Stored items
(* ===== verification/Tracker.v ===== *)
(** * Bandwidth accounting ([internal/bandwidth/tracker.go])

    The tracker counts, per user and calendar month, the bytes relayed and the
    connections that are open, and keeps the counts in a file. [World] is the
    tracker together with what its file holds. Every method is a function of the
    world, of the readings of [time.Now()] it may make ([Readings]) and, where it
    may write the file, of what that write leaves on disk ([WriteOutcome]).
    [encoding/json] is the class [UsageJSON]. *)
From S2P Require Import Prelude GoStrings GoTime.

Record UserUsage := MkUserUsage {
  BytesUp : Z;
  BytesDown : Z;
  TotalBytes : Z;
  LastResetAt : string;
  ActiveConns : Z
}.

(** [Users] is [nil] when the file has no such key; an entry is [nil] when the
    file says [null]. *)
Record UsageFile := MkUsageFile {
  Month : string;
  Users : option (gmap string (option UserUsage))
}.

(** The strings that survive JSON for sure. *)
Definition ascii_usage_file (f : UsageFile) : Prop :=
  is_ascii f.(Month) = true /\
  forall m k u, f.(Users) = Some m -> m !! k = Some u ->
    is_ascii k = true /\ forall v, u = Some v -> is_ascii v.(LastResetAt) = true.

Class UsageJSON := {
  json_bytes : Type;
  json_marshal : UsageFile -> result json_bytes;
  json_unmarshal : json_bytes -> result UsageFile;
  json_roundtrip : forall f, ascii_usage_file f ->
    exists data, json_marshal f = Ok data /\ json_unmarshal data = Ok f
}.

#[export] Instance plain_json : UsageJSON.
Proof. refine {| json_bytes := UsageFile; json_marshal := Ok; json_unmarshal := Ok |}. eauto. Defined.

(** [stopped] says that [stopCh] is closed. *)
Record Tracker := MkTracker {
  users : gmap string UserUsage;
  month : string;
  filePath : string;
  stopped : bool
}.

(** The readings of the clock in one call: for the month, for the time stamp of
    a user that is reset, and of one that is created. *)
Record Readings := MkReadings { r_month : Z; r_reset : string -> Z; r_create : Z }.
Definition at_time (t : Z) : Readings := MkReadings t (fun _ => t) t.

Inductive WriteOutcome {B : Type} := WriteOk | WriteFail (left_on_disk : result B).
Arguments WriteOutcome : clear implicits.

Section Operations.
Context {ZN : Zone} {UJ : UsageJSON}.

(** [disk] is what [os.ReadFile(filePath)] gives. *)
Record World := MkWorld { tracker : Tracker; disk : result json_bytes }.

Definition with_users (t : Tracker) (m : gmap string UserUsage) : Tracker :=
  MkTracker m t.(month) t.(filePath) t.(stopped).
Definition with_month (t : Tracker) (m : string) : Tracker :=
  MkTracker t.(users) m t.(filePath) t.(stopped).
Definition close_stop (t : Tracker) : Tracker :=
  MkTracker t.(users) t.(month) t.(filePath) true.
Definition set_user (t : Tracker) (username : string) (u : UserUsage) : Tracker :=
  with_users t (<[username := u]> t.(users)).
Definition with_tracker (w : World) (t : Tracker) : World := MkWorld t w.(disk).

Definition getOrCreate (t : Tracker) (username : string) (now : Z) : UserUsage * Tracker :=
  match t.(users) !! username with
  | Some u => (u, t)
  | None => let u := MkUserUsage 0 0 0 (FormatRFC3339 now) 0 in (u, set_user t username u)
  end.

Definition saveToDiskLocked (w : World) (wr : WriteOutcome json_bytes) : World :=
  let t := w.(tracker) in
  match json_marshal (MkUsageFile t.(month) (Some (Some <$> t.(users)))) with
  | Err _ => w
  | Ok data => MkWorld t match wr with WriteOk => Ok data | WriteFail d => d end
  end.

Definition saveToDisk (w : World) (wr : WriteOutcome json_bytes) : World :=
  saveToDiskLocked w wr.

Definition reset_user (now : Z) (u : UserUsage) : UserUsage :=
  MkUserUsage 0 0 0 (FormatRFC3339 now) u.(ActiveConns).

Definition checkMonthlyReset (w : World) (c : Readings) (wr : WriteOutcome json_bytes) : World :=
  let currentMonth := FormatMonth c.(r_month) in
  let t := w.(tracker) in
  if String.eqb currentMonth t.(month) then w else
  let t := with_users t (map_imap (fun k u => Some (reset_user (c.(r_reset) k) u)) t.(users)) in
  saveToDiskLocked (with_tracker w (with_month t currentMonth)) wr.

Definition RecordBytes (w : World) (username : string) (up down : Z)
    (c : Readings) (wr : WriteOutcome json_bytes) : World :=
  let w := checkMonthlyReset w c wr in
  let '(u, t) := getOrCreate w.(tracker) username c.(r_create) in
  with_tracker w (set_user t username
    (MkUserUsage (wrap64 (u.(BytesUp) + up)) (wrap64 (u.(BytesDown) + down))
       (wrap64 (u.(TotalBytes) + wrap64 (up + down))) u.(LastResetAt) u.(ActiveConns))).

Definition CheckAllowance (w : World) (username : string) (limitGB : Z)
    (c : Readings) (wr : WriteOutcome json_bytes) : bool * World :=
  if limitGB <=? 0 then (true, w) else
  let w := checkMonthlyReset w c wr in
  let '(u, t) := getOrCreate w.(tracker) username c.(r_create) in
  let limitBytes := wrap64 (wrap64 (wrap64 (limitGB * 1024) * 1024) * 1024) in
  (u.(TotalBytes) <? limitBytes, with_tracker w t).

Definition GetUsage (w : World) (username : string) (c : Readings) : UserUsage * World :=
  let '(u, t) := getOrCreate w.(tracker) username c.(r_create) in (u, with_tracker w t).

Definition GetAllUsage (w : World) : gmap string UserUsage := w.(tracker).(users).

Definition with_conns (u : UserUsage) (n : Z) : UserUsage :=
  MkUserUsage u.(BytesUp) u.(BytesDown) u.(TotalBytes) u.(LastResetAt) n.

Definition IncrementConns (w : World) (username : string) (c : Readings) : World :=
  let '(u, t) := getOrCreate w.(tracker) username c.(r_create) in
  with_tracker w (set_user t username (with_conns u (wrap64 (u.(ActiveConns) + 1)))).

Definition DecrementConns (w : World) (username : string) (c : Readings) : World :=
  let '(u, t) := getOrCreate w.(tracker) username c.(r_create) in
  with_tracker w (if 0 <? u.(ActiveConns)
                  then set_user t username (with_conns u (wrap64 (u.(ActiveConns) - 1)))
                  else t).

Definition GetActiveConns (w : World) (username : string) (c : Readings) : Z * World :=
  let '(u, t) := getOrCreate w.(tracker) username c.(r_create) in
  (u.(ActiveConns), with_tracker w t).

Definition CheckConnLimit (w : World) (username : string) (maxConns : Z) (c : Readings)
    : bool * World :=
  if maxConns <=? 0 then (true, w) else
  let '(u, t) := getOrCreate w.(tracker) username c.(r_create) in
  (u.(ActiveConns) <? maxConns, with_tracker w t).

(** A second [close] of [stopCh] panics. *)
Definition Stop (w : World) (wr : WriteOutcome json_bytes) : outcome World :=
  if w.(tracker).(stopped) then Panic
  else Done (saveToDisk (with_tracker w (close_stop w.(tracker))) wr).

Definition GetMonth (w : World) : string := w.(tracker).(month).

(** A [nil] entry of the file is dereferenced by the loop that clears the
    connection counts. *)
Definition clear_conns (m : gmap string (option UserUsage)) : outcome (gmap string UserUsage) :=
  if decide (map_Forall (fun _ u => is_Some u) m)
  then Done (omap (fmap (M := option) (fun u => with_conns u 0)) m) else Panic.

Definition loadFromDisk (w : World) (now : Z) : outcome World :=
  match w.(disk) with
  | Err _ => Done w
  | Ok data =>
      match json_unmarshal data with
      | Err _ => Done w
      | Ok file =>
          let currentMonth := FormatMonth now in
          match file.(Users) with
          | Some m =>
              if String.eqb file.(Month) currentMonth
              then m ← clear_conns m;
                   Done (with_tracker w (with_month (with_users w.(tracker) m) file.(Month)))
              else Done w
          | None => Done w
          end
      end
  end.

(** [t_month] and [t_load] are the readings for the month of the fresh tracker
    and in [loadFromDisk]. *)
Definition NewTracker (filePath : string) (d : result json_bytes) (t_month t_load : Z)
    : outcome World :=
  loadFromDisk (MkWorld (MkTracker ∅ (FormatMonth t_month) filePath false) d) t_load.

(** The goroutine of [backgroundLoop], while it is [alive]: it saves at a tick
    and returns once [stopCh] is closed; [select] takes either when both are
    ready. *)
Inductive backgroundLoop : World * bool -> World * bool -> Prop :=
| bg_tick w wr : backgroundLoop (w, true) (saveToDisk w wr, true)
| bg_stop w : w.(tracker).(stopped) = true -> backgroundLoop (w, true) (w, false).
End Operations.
...
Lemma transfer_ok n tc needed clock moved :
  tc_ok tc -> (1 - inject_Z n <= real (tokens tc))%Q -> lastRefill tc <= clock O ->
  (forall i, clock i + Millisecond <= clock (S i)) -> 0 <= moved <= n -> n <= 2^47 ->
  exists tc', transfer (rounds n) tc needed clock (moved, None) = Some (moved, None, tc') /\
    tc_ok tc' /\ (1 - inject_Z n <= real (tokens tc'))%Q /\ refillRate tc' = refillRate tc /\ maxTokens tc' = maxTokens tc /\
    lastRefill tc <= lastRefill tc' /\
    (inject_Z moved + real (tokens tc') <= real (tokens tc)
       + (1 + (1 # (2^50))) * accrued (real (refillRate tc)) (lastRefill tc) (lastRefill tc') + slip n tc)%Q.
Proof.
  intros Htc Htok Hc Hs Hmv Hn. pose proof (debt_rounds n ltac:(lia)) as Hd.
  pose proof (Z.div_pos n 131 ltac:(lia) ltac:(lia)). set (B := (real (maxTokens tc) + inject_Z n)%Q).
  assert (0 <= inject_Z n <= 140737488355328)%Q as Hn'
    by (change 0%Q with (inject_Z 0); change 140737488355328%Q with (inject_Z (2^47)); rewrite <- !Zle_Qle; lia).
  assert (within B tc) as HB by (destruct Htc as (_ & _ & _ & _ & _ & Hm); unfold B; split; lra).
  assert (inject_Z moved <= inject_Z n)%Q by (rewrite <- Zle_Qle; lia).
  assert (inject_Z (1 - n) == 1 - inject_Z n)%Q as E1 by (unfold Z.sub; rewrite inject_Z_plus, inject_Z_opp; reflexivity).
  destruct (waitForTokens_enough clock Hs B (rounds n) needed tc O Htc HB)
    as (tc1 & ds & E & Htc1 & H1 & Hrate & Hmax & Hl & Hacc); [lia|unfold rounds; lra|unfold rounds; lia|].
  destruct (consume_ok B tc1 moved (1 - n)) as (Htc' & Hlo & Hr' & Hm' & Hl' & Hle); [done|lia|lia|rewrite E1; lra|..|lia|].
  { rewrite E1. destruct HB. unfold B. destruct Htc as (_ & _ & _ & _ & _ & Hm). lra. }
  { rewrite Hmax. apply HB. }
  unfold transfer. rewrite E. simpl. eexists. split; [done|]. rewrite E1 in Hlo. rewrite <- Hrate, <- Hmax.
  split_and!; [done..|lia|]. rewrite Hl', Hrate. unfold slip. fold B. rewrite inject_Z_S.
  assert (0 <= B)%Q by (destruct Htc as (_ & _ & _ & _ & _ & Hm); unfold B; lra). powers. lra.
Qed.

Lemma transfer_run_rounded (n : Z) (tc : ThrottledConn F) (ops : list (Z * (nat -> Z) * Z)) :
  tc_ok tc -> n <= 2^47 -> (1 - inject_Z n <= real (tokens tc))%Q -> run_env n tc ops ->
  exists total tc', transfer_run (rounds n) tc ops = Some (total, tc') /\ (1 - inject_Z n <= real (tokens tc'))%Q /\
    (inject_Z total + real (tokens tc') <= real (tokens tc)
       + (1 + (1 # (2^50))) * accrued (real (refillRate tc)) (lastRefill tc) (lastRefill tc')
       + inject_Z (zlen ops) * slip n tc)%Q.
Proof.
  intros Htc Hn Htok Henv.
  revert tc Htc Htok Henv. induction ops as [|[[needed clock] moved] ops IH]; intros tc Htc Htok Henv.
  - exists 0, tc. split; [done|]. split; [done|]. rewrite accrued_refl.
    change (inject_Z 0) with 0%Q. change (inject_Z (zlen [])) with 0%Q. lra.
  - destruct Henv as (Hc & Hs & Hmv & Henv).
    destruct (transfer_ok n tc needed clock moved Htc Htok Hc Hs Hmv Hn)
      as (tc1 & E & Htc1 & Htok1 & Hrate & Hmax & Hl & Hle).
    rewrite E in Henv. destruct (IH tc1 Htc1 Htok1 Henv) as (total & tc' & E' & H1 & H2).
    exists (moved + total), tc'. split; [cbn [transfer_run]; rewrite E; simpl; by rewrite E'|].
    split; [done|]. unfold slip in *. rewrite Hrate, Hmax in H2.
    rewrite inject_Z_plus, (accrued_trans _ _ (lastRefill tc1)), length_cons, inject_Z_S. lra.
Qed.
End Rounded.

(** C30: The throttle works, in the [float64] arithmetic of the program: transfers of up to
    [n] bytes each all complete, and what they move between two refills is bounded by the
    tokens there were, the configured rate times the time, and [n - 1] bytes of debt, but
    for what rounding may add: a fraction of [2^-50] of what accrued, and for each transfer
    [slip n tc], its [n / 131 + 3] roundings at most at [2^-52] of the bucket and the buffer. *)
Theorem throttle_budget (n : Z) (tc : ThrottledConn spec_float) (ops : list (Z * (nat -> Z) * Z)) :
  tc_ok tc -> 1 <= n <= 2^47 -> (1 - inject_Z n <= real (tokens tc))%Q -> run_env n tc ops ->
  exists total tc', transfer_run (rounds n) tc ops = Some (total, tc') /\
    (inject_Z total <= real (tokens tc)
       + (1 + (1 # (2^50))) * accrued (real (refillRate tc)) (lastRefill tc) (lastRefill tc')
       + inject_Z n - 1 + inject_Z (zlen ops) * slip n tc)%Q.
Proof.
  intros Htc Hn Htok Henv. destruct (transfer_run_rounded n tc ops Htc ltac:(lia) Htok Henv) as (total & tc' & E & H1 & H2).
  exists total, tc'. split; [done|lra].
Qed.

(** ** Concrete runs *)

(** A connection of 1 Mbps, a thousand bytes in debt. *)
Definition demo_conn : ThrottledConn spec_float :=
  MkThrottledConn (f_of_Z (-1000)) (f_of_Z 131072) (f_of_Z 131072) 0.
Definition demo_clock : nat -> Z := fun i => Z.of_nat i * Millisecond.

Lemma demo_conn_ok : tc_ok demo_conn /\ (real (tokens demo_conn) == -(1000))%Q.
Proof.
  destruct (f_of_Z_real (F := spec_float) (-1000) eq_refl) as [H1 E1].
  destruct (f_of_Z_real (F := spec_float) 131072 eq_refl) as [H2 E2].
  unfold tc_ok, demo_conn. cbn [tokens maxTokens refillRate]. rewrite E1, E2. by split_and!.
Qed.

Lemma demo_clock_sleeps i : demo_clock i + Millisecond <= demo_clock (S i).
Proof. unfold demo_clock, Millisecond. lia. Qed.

PROBLEM: Of the entries above, repeat exactly the lines from the line with "change (inject_Z 0)" through the line with "exists (moved +", both of them included.

FINISHED EXERCISE:
    change (inject_Z 0) with 0%Q. change (inject_Z (zlen [])) with 0%Q. lra.
  - destruct Henv as (Hc & Hs & Hmv & Henv).
    destruct (transfer_ok n tc needed clock moved Htc Htok Hc Hs Hmv Hn)
      as (tc1 & E & Htc1 & Htok1 & Hrate & Hmax & Hl & Hle).
    rewrite E in Henv. destruct (IH tc1 Htc1 Htok1 Henv) as (total & tc' & E' & H1 & H2).
    exists (moved + total), tc'. split; [cbn [transfer_run]; rewrite E; simpl; by rewrite E'|].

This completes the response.